• WORK REQUIRED: Only the lines from the one with "destruct (bare_resolves t" through the end of the material, both ends included, should be retyped exactly.

• GIVEN RECORDS:

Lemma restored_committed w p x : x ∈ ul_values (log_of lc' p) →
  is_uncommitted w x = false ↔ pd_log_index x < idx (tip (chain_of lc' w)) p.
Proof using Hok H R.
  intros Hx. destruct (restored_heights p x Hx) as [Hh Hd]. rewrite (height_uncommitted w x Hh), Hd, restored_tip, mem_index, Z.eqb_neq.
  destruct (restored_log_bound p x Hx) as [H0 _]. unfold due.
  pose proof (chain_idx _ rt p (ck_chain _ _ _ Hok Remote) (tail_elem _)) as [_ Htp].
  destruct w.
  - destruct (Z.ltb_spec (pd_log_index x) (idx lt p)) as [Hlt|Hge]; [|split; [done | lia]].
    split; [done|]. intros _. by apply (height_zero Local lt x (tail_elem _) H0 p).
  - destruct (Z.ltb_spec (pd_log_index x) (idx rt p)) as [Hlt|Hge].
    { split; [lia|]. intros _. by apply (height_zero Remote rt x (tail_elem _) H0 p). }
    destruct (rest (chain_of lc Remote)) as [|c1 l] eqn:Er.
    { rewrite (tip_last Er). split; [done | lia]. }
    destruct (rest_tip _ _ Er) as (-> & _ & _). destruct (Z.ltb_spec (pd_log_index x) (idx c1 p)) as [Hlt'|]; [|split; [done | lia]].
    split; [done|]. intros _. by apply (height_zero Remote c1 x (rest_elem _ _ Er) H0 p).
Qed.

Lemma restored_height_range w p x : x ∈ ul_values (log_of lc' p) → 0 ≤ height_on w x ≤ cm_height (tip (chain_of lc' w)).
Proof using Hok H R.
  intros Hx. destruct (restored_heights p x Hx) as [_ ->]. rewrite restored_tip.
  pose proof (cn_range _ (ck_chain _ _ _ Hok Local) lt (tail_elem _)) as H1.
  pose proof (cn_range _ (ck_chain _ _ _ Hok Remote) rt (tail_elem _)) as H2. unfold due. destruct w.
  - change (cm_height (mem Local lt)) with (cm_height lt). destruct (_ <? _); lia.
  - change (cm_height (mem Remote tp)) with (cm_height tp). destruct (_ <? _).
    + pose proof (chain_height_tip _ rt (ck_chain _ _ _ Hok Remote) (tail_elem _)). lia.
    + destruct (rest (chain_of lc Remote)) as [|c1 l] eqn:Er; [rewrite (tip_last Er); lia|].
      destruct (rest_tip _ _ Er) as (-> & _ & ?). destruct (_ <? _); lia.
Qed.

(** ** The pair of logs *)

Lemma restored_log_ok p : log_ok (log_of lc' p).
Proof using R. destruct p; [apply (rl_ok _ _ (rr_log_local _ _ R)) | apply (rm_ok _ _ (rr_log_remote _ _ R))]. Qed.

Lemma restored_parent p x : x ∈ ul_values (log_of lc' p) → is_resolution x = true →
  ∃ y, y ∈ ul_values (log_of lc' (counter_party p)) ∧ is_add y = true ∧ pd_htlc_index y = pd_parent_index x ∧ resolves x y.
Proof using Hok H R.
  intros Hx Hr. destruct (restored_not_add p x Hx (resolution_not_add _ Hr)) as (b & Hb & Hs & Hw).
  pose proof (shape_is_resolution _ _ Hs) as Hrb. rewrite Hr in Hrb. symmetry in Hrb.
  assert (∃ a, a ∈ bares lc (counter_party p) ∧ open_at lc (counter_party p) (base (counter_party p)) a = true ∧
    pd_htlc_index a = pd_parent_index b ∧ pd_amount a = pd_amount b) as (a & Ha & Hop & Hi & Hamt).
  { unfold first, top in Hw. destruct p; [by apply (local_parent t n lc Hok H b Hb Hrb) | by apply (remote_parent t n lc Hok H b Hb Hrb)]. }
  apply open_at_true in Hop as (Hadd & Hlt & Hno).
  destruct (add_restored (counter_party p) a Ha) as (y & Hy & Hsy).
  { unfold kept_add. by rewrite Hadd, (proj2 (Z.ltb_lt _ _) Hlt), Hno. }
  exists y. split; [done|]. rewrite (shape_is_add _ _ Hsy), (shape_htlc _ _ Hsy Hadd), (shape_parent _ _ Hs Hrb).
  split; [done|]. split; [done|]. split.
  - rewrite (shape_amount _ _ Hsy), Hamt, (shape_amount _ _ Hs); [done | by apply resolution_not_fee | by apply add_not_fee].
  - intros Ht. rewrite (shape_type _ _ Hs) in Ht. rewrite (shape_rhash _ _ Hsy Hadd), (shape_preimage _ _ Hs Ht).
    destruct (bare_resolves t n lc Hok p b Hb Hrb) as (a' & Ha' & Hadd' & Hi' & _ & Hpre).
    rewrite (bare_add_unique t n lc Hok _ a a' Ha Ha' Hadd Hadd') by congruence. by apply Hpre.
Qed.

• ANSWER BOX:
    destruct (bare_resolves t n lc Hok p b Hb Hrb) as (a' & Ha' & Hadd' & Hi' & _ & Hpre).
    rewrite (bare_add_unique t n lc Hok _ a a' Ha Ha' Hadd Hadd') by congruence. by apply Hpre.
Qed.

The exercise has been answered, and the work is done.